The emergence of COVID-19 variants in the U.S. will make its reopening riskier, an infectious disease expert warned Wednesday, noting that the B.1.1.7 variant has caused more transmissions in countries with similar vaccination efforts to America's.
According to the U.S. Centers for Disease Control and Prevention (CDC), a more highly transmissible variant of SARS-CoV-2, B.1.1.7 has been detected in 12 U.S. states, indicating that the B.1.1.7 has the potential to increase the U.S. pandemic trajectory in the coming months.
As more Americans are vaccinated, the number of people going out is increasing as well. According to a poll from Axios-Ipsos published Tuesday, the numbers who have gone out to eat or visit friends and family are up 12 and 9 percentage points respectively compared to a month ago.
Michael Osterholm, director of the Center for Infectious Disease Research and Policy at the University of Minnesota, said during an event hosted by Axios that his only hope is "the U.S. as a country will take this seriously and do whatever it can to limit transmission as other countries have done."
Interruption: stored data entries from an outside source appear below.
(** X3.  With an API key, [generateAnnouncementAudio] makes exactly one
    request, for the given text and voice.  If the provider answers, the
    result is the inline data of the first part of the first candidate
    ([undefined] if any level is missing); if the provider fails, the error
    is logged and the result is [undefined]. *)
Theorem generateAnnouncementAudio_with_key
        (w : World) (text : string) (voice : VoiceName)
        (apiKey : option string) (key : string) :
  sync_result w ReadGeminiApiKey = Returns apiKey ->
  usable apiKey = Some key ->
  run w (generateAnnouncementAudio text voice) =
  match await_result w (GenerateContent text voice) with
  | Some (Returns response) =>
      ([Did ReadGeminiApiKey; Awaited (GenerateContent text voice)],
       Done (GeminiService.inlineAudio response))
  | Some (Throws e) =>
      ([Did ReadGeminiApiKey; Awaited (GenerateContent text voice);
        Did (ConsoleError "Error generating TTS:")], Done None)
  | None => ([Did ReadGeminiApiKey; Awaited (GenerateContent text voice)], Stuck)
  end.
Proof.
  intros Hkey Hsome.
  unfold generateAnnouncementAudio, GeminiService.getAI, call, await.
  cbn [bind tryCatch run]. rewrite Hkey. cbn [settle bind tryCatch].
  rewrite Hsome. cbn [bind tryCatch run].
  destruct (await_result w (GenerateContent text voice)) as [[response|e]|];
    reflexivity.
Qed.

Lemma generateAnnouncementAudio_with_key_witness :
  run muteWorld (generateAnnouncementAudio (announcementText budi) Kore)
  = ([Did ReadGeminiApiKey; Awaited (GenerateContent (announcementText budi) Kore)],
     Done None)
  /\ run fineWorld (generateAnnouncementAudio (announcementText budi) Kore)
     = ([Did ReadGeminiApiKey; Awaited (GenerateContent (announcementText budi) Kore)],
        Done (Some "QUJD")).
Proof.
  split.
  - exact (@generateAnnouncementAudio_with_key muteWorld (announcementText budi)
             Kore (Some "key") "key" eq_refl eq_refl).
  - exact (@generateAnnouncementAudio_with_key fineWorld (announcementText budi)
             Kore (Some "key") "key" eq_refl eq_refl).
Defined.

(** X4.  [playAudioFromBase64] resolves exactly when the data is not empty,
    the [Audio] element can be created, the element given the data URL
    ["data:audio/mpeg;base64," + data] fires [canplaythrough] and the
    [play()] called by that handler fulfils.  With empty data it rejects
    with "No audio data" after one log, without creating an [Audio]
    element; when the element fires [error] it logs "Audio loading error:"
    and rejects with "Failed to load audio source"; when [play()] rejects
    it logs "Playback failed:" and rejects with the reason of [play()]. *)
Theorem playAudioFromBase64_resolves_iff (w : World) (base64Data : string) :
  (snd (run w (playAudioFromBase64 base64Data)) = Done tt <->
   truthy base64Data = true
   /\ sync_result w (NewAudio None) = Returns tt
   /\ await_result w (AudioEvent ("data:audio/mpeg;base64," ++ base64Data)%string)
      = Some (Returns CanPlayThrough)
   /\ await_result w (AudioPlay ("data:audio/mpeg;base64," ++ base64Data)%string)
      = Some (Returns Playing))
  /\ (truthy base64Data = false ->
      run w (playAudioFromBase64 base64Data)
      = ([Did (ConsoleError "No audio data provided")], Uncaught "No audio data"))
  /\ (truthy base64Data = true ->
      sync_result w (NewAudio None) = Returns tt ->
      await_result w (AudioEvent ("data:audio/mpeg;base64," ++ base64Data)%string)
      = Some (Returns MediaError) ->
      run w (playAudioFromBase64 base64Data)
      = ([Did (NewAudio None);
          Awaited (AudioEvent ("data:audio/mpeg;base64," ++ base64Data)%string);
          Did (ConsoleError "Audio loading error:")],
         Uncaught "Failed to load audio source"))
  /\ (forall err,
         truthy base64Data = true ->
         sync_result w (NewAudio None) = Returns tt ->
         await_result w (AudioEvent ("data:audio/mpeg;base64," ++ base64Data)%string)
         = Some (Returns CanPlayThrough) ->
         await_result w (AudioPlay ("data:audio/mpeg;base64," ++ base64Data)%string)
         = Some (Throws err) ->
         run w (playAudioFromBase64 base64Data)
         = ([Did (NewAudio None);
             Awaited (AudioEvent ("data:audio/mpeg;base64," ++ base64Data)%string);
             Awaited (AudioPlay ("data:audio/mpeg;base64," ++ base64Data)%string);
             Did (ConsoleError "Playback failed:")],
            Uncaught err)).
Proof.
  unfold playAudioFromBase64, oncanplaythrough, perform.
  set (audioSrc := ("data:audio/mpeg;base64," ++ base64Data)%string).
  destruct (truthy base64Data); cbn [negb bind run].
  - split; [|split; [discriminate|split]].
    + destruct (sync_result w (NewAudio None)) as [[]|e]; cbn [run].
      * destruct (await_result w (AudioEvent audioSrc)) as [[[|]|e]|]; cbn [run bind].
        -- destruct (await_result w (AudioPlay audioSrc)) as [[[|]|e]|];
             cbn [run bind fst snd].
           ++ split; [intros _; repeat split; reflexivity | intros _; reflexivity].
           ++ split; [intros H; discriminate H | intros [_ [_ [_ H]]]; discriminate H].
           ++ split; [intros H; discriminate H | intros [_ [_ [_ H]]]; discriminate H].
           ++ split; [intros H; discriminate H | intros [_ [_ [_ H]]]; discriminate H].
        -- split; [intros H; discriminate H | intros [_ [_ [H _]]]; discriminate H].
        -- split; [intros H; discriminate H | intros [_ [_ [H _]]]; discriminate H].
        -- split; [intros H; discriminate H | intros [_ [_ [H _]]]; discriminate H].
      * split; [intros H; discriminate H | intros [_ [H _]]; discriminate H].
    + intros _ Hnew Hevent. rewrite Hnew. cbn [run]. rewrite Hevent. reflexivity.
    + intros err _ Hnew Hevent Hplay. rewrite Hnew. cbn [run]. rewrite Hevent.
      cbn [run]. rewrite Hplay. reflexivity.
  - split; [|split; [reflexivity|split]].
    + cbn. split; [intros H; discriminate H | intros [H _]; discriminate H].
    + discriminate.
    + intros err H; discriminate H.
Qed.

(** ** The announcement sequence, on its edges ([App.tsx], lines 156-195) *)

(** X5.  When the chime cannot be started at all -- [new Audio(CHIME_URL)]
    throws, or the chime promise rejects -- the whole announcement is
    skipped: the error is logged, nothing is synthesized or spoken, and
    [isAnnouncing] is cleared. *)
Theorem triggerBell_skipped_when_chime_throws
        (w : World) (r : Render) (item : ScheduleItem) (e : JsError) :
  isAnnouncing r = false ->
  (sync_result w (NewAudio (Some CHIME_URL)) = Throws e ->
   run w (triggerBell r item)
   = ([Did (SetIsAnnouncing true); Did (NewAudio (Some CHIME_URL));
       Did (ConsoleError "Failed to trigger bell:"); Did (SetIsAnnouncing false)],
      Done tt))
  /\ (sync_result w (NewAudio (Some CHIME_URL)) = Returns tt ->
      await_result w ChimePromise = Some (Throws e) ->
      run w (triggerBell r item)
      = ([Did (SetIsAnnouncing true); Did (NewAudio (Some CHIME_URL));
          Awaited ChimePromise;
          Did (ConsoleError "Failed to trigger bell:"); Did (SetIsAnnouncing false)],
         Done tt)).
Proof.
  intros Hr. rewrite (@run_triggerBell w r item Hr), run_tryCatch.
  unfold triggerBell_try, call, await. cbn [bind run].
  split.
  - intros Hnew. rewrite Hnew. reflexivity.
  - intros Hnew Hchime. rewrite Hnew. cbn [settle bind run]. rewrite Hchime.
    reflexivity.
Qed.

Lemma triggerBell_skipped_when_chime_throws_witness :
  run noAudioWorld (triggerBell idleRender budi)
  = ([Did (SetIsAnnouncing true); Did (NewAudio (Some CHIME_URL));
      Did (ConsoleError "Failed to trigger bell:"); Did (SetIsAnnouncing false)],
     Done tt).
Proof.
  exact (proj1 (@triggerBell_skipped_when_chime_throws noAudioWorld idleRender budi
                  "Audio is not defined" eq_refl) eq_refl).
Defined.

(** X6.  A chime that fails to load or to play does not stop the
    announcement: however the chime promise resolves -- the clip ended, it
    raised an error event, or [play()] was refused -- the sequence goes on
    to the synthesis, whose first step is reading the API key. *)
Theorem triggerBell_continues_after_chime
        (w : World) (r : Render) (item : ScheduleItem) (c : ChimeResolution) :
  isAnnouncing r = false ->
  sync_result w (NewAudio (Some CHIME_URL)) = Returns tt ->
  await_result w ChimePromise = Some (Returns c) ->
  exists rest,
    fst (run w (triggerBell r item))
    = Did (SetIsAnnouncing true) :: Did (NewAudio (Some CHIME_URL))
        :: Awaited ChimePromise :: Did ReadGeminiApiKey :: rest.
Proof.
  intros Hr Hnew Hchime.
  rewrite (@run_triggerBell w r item Hr), run_tryCatch,
          (@run_triggerBell_try w r item c Hnew Hchime).
  assert (Hfirst : exists t, fst (run w (generateAnnouncementAudio
                                          (announcementText item)
                                          (voiceName (settings r))))
                             = Did ReadGeminiApiKey :: t).
  { unfold generateAnnouncementAudio, GeminiService.getAI, call.
    cbn [bind tryCatch run].
    destruct (run w _) as [t x]. exists t. reflexivity. }
  destruct Hfirst as [t Ht].
  destruct (run w (generateAnnouncementAudio _ _)) as [ts [audioData|e|]];
    simpl in Ht; subst ts.
  - destruct (run w (triggerBell_play _ _)) as [tp [u|e|]]; cbn;
      try (destruct (sync_result w _)); eexists; reflexivity.
  - cbn. eexists; reflexivity.
  - cbn. eexists; reflexivity.
Qed.

Lemma triggerBell_continues_after_chime_witness :
  exists rest,
    fst (run fineWorld (triggerBell idleRender budi))
    = Did (SetIsAnnouncing true) :: Did (NewAudio (Some CHIME_URL))
        :: Awaited ChimePromise :: Did ReadGeminiApiKey :: rest.
Proof.
  exact (@triggerBell_continues_after_chime fineWorld idleRender budi OnEnded
           eq_refl eq_refl eq_refl).
Defined.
Considering the danger of virus variants, Osterholm described U.S. efforts to reopen schools as "frustrating" as recent guidelines allow maintaining three feet (0.91 meter) of social distance instead of six feet (1.82 meters). "We've never been more open as a country since the beginning of the pandemic. We don't seem to care, in the sense that we're opening up everything at local, state, and even federal levels," he said.
Other experts echoed as "what we're doing is essentially spreading the B.1.1.7 variant across the nation," said Dr. Peter Hotez, dean of the National School of Tropical Medicine at Baylor College of Medicine.
"These variants are spreading pretty quickly across the country, that's the bad news, what Texas, Mississippi and other states are doing to relax and get rid of the mask orders and kind of act like everything is back to normal, that is definitely coming down on the side of the variants." said Dr. Ashish Jha, dean of the Brown University School of Public Health.